[Saved entries]

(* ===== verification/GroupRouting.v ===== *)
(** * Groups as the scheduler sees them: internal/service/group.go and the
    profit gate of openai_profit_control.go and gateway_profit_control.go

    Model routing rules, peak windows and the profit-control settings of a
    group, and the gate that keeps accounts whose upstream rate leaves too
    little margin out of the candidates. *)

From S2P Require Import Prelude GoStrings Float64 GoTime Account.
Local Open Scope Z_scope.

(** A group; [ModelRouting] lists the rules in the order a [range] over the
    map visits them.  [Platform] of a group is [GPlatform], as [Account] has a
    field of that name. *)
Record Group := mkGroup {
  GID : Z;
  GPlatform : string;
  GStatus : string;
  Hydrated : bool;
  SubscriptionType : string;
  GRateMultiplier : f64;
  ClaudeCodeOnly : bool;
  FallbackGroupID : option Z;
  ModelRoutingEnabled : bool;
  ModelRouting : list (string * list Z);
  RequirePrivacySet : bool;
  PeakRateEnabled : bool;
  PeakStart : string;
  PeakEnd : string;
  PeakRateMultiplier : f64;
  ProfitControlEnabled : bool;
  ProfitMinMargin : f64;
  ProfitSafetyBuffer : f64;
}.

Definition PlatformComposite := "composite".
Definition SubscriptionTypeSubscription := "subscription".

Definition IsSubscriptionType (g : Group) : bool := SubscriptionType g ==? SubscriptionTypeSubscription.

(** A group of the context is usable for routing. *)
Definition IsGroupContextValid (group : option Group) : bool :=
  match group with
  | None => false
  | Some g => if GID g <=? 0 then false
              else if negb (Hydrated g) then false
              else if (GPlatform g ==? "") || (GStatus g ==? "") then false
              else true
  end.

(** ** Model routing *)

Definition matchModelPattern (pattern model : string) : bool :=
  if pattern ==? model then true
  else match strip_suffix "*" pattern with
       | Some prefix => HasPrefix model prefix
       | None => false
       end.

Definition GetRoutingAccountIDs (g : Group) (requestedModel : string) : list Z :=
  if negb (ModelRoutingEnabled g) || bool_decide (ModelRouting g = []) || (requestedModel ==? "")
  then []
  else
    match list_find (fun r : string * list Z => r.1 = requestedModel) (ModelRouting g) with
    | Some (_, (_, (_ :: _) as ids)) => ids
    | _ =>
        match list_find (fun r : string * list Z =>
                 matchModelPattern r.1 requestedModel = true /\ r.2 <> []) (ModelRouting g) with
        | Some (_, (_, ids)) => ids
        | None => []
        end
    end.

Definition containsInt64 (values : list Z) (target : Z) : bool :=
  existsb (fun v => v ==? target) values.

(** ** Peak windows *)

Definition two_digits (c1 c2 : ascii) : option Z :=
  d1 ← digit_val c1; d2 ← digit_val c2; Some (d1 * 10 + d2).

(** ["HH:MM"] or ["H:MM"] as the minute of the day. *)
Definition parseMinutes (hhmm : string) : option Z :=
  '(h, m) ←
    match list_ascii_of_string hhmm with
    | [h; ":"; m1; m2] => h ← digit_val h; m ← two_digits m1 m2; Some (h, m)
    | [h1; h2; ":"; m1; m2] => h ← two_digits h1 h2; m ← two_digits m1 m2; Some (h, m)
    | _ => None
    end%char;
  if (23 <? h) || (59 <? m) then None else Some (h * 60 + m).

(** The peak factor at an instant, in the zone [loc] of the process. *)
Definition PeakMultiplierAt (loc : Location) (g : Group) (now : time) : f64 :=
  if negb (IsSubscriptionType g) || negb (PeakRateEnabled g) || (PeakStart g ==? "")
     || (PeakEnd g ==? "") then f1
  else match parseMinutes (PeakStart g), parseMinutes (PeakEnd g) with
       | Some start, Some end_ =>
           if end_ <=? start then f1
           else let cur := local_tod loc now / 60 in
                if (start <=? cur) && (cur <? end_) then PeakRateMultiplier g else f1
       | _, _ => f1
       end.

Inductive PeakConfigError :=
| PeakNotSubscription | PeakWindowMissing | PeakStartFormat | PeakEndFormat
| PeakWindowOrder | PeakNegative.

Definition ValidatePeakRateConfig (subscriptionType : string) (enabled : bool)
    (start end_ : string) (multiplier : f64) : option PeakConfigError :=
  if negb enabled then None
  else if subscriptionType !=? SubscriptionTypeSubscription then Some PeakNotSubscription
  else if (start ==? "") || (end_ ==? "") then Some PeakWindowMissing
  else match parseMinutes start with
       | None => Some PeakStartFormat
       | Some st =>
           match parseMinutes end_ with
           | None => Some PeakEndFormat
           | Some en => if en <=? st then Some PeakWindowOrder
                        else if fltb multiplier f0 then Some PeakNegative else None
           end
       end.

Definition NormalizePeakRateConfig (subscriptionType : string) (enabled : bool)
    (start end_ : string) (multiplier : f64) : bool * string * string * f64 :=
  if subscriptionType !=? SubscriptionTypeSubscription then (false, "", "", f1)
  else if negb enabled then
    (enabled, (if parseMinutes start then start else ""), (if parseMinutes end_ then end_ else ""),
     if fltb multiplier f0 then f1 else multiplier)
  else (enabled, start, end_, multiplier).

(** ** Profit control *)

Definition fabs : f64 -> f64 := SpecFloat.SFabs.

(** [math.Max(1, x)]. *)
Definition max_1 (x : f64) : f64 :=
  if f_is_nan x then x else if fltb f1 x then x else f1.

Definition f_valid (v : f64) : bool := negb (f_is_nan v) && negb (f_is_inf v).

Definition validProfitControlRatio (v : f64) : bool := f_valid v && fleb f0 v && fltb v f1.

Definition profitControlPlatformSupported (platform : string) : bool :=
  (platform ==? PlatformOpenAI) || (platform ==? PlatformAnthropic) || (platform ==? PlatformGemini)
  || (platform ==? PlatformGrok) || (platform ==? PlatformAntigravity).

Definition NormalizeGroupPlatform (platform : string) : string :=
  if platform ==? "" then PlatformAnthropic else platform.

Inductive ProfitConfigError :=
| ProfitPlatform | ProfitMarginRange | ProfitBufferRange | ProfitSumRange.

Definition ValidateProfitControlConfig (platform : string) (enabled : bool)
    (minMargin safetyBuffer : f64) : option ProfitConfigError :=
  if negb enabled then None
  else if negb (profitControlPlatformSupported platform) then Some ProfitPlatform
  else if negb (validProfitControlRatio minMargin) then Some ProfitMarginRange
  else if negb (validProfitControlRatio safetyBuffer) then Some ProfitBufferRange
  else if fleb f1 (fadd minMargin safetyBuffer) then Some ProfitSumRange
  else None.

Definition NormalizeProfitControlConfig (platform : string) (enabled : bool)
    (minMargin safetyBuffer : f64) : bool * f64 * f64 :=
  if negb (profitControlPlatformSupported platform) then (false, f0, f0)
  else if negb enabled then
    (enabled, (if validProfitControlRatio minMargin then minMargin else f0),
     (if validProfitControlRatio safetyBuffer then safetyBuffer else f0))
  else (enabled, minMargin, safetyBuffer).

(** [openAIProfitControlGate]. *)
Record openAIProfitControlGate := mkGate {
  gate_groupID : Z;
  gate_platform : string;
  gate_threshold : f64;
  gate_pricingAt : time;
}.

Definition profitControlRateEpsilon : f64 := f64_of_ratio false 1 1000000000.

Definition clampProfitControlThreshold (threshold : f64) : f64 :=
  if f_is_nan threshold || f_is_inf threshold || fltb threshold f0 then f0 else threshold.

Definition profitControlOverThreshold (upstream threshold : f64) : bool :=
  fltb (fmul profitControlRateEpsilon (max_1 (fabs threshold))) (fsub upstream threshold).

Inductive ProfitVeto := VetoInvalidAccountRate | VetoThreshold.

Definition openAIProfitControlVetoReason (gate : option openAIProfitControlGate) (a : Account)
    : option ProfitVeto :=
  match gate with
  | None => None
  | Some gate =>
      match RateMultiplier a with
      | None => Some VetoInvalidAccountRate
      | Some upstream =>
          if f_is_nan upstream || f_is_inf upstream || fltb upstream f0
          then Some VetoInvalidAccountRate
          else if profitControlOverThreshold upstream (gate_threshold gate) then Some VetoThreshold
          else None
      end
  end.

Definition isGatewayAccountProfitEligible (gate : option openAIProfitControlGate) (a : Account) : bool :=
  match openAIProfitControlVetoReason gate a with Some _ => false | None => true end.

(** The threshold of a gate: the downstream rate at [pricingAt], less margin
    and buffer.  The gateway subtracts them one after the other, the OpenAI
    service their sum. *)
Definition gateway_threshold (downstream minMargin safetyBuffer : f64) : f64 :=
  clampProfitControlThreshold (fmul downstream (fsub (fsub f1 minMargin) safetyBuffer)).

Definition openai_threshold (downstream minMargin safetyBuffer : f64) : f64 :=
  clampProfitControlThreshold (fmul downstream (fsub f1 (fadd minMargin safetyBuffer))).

| ASSIGNMENT |
Take the lines above from the one containing "Definition ValidateProfitControlConfig (platform" down to the one containing "(enabled, (if validProfitControlRatio", and transcribe them exactly, both ends included.

| ANSWER TO THE PROBLEM |
Definition ValidateProfitControlConfig (platform : string) (enabled : bool)
    (minMargin safetyBuffer : f64) : option ProfitConfigError :=
  if negb enabled then None
  else if negb (profitControlPlatformSupported platform) then Some ProfitPlatform
  else if negb (validProfitControlRatio minMargin) then Some ProfitMarginRange
  else if negb (validProfitControlRatio safetyBuffer) then Some ProfitBufferRange
  else if fleb f1 (fadd minMargin safetyBuffer) then Some ProfitSumRange
  else None.

Definition NormalizeProfitControlConfig (platform : string) (enabled : bool)
    (minMargin safetyBuffer : f64) : bool * f64 * f64 :=
  if negb (profitControlPlatformSupported platform) then (false, f0, f0)
  else if negb enabled then
    (enabled, (if validProfitControlRatio minMargin then minMargin else f0),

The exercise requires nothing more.